By Md. A Sabur
After rapid changes due to economic growth, women in Bangladesh quickly began participating in secular education and paid employment. At the same time, Islamic practices and gender conservatism have increased among women. I turn to this paradox: ‘more modern’ and ‘more religious’ in modern Bangladeshi society. My study focuses on the meaning of the veil of Bengali Muslim migrant families in rural Bangladesh. These women experience a higher class based on remittances from migrant workers ’family members.
Conclusions from my recent article Gender and society focus on transnational families whose husbands work abroad and wives take care of families in a Bangladeshi village. I show that coverage is not only a religious motive, but also helps to cultivate social boundaries that distract these women, who aspire to or already belong to the middle class, from working or poor women. They hide their sex under cover, as this also identifies them as the middle class, giving them privileges, status and prestige in rural Bangladesh.

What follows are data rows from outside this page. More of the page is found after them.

Lemma add_busy_kept res rd' kd' rp2 (h' := <[d := rd']> (<[p := rp2]> h)) :
  peers plp !! name rd = Some (mkPeer None b) → active rp = true →
  ext rd' = Cons kd' → static_of rd' = static_of rd1 →
  request_outcome E (max_bw rp) true false rd1 kd res rd' kd' →
  rp2 = (if res =? - EINPROGRESS
         then with_state IPA_RM_REQUEST_IN_PROGRESS (with_pending_bump rp1 kp) else rp1) →
  balanced h' ∧ (in_step h → in_step h').
Proof.
  intros Hslot Hact Hkd' Hsd Hout Hrp2.
  set (h2 := <[d := rd']> (if res =? - EINPROGRESS then <[p := with_pending_bump rp1 kp]> h1 else h1)).
  pose proof (add_busy_turn res rd' kd' h2 Hkd' Hsd Hout eq_refl) as Ht.
  assert (h' = <[p := rp2]> h2) as Hh'.
  { apply map_eq. intros x. unfold h', h2, h1.
    destruct (decide (x = p)) as [->|Hxp];
      [by rewrite lookup_insert_eq, lookup_insert_ne, lookup_insert_eq by (by apply not_eq_sym)|].
    rewrite (lookup_insert_ne _ p) by done. destruct (decide (x = d)) as [->|Hxd];
      [by rewrite !lookup_insert_eq|].
    rewrite !(lookup_insert_ne _ d) by done. destruct (res =? _); by rewrite !lookup_insert_ne by done. }
  pose proof (link_wf Hslot) as Hwf1. pose proof (link_linked_at Hslot) as Hlk.
  assert (h1 !! p = Some rp1) as Hp1 by apply pair_p.
  assert (A1 p d = None) as HA1 by (unfold A1; apply acc_set_eq).
  pose proof (request_turn_statics _ _ _ _ _ _ Ht) as HS2.
  assert (wf K (statics h2)) as Hwf2 by by rewrite HS2.
  pose proof (request_turn_acct K h1 Hwf1 E HE A1 p d res h2 rp1 Ht Hlk Hp1 HA1 (link_cons_ok Hslot)) as Hok2.
  set (A2 := acc_set A1 p d (Some (max_bw rp1))) in *.
  destruct (request_turn_prod E p h1 d res h2 rp1 kp Ht Hp1 Hkp) as [k2 Hp2].
  assert (ext rp2 = Prod k2 ∧ static_of rp2 = static_of rp1 ∧ needed_bw rp2 = needed_bw rp1 ∧ active rp2 = true)
    as (Hk2 & Hst2 & Hbw2 & Hact2).
  { pose proof Hp2 as Hp2'. unfold h2 in Hp2'. rewrite lookup_insert_ne in Hp2' by (by apply not_eq_sym).
    subst rp2. destruct (res =? - EINPROGRESS).
    - rewrite lookup_insert_eq in Hp2'. assert (k2 = with_pending_request (pending_request kp + 1) kp) as ->.
      { by injection Hp2' as [= ->]. }
      split_and!; try done. by apply (static_same_prod rp1 kp).
    - rewrite Hp1 in Hp2'. assert (k2 = kp) as ->; [|done].
      assert (rp1 = with_ext (Prod k2) rp1) as HX by congruence. apply (f_equal ext) in HX.
      change (ext rp = Prod k2) in HX. congruence. }
  assert (∀ q rq kq, q ≠ p → h' !! q = Some rq → ext rq = Prod kq → h !! q = Some rq) as Hoth.
  { intros q rq kq Hqp Hq Hkq. by destruct (pair_prod rp2 rd' kd' q rq kq Hkd' Hqp Hq Hkq). }
  assert (agree h2 A2 (Acc (<[p := rp2]> h2))) as Hag.
  { eapply link_agree; try done; [|..|congruence].
    - intros q rq kq Hqp Hq. apply (Hoth q rq kq Hqp). by rewrite Hh', lookup_insert_ne.
    - rewrite Hact2. by assert (max_bw rp2 = max_bw rp1) as -> by by injection Hst2. }
  assert (peers_list rp2 = Some (set_slot (name rd) (mkPeer (Some d) us) 1 plp)) as Hpl2
    by by rewrite (static_peers _ _ Hst2).
  split; [split; [|split]|].
  - rewrite Hh'. eapply (settle_cons_ok h2 A2 p (with_ext (Prod k2) rp1) k2 rp2 k2); try done.
  - eapply pair_settled; [done|]. unfold active in Hact2. by destruct (state rp2).
  - by eapply (link_prod_bw h' rp2 rd' kd').
  - intros Hstep. by apply (add_busy_step res rd' kd' rp2 h2 k2).
Qed.
(* ===== verification/RmInv.v ===== *)
(** * IPA resource manager: the accounts hold in every execution

    The accounts of the consumers and the pending counters of the producers, as an
    invariant of all the steps of the module, when the drivers report no error. *)

From S2P Require Import Prelude.
From S2P Require Import RmTypes.
From S2P Require Import RmPeers.
From S2P Require Import RmCore.
From S2P Require Import RmResource.
From S2P Require Import Rm.
From S2P Require Import RmConsumer.
From S2P Require Import RmWf.
From S2P Require Import RmProducer.
From S2P Require Import RmOps.
From S2P Require Import RmSafety.
From S2P Require Import RmAcct.
From S2P Require Import RmRequest.
From S2P Require Import RmSteps.
From S2P Require Import RmDepsAcct.

(** A delayed release gives back no bandwidth and no usage: it ends a timed wake-up. *)
Definition no_debt (K : control) : Prop :=
  Forall (λ d, dr_needed_bw d = 0 ∧ dr_dec_usage_count d = false) (k_delayed K).

(** [P] tells whether the execution is prudent, see below. *)
Definition in_order (P : Prop) (s : rm_state) : Prop :=
  ∃ K h, mem K h s ∧ wf K (statics h) ∧ balanced h ∧ (P → in_step h) ∧ no_debt K.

My research team and I interviewed 57 couples of Muslim migrants (114 interviews). We also conducted ethnographic surveys in Bangladesh, Qatar, Saudi Arabia, Singapore and South Korea. 43 of the 57 wives living in these migrant couples cover with cloaks in public spaces, including a burqa, abaya, khimara, scarf and chador. Only two Muslim couples disagreed that women should cover a veil and not practice covering. Twelve couples mention that although wives do not currently practice covering with a veil, they may in the future. All the remaining 43 couples (86 respondents) report that coverage was practiced and had a long discussion during the interview as to why.
Although the veil is generally interpreted as an expression of religiosity by gender, my research delves into the day-to-day use of the veil in Muslim families. We have learned that women in middle-class families wear veils to protect the honor of their birth and husband’s families and to confirm their middle-class status. In some cases, these families gained middle-class status through remittances from migrant men. The veil is an obvious form of consumption that affirms their newly acquired social status and distinguishes them from lower-class Muslim families. Middle-class Muslim families enable and encourage cover-ups to signal their upward mobility.
Middle-class Muslims choose different veils when and where they wear them. Their husbands also send or bring them expensive veils from abroad, which helps strengthen their class status and encourages them to cover up. But while the veil helps women and their families emphasize their middle-class status, new middle-class Muslims face challenges, tensions and conflicts. For example, women may face intergenerational conflicts over “proper” gender norms, and mothers-in-law worry that their wives will not wear traditional skirts and instead cover themselves.
In the age of globalization and cross-border labor migration, the development of a new middle class in many places, such as Bangladesh, has been accompanied by gender conservatism. My research shows that the curtain helps to create class inequality and social hierarchy on a daily basis due to noticeable consumption.
Md A Sabur (@SaburMdA) is a graduate student in the Department of Sociology at Amherst University in Massachusetts and a senior lecturer in the Department of Political Science and Sociology at North-South University in Dhaka, Bangladesh. His research focuses on international labor migration, remittances, and changes in the status of women in rural Bangladesh.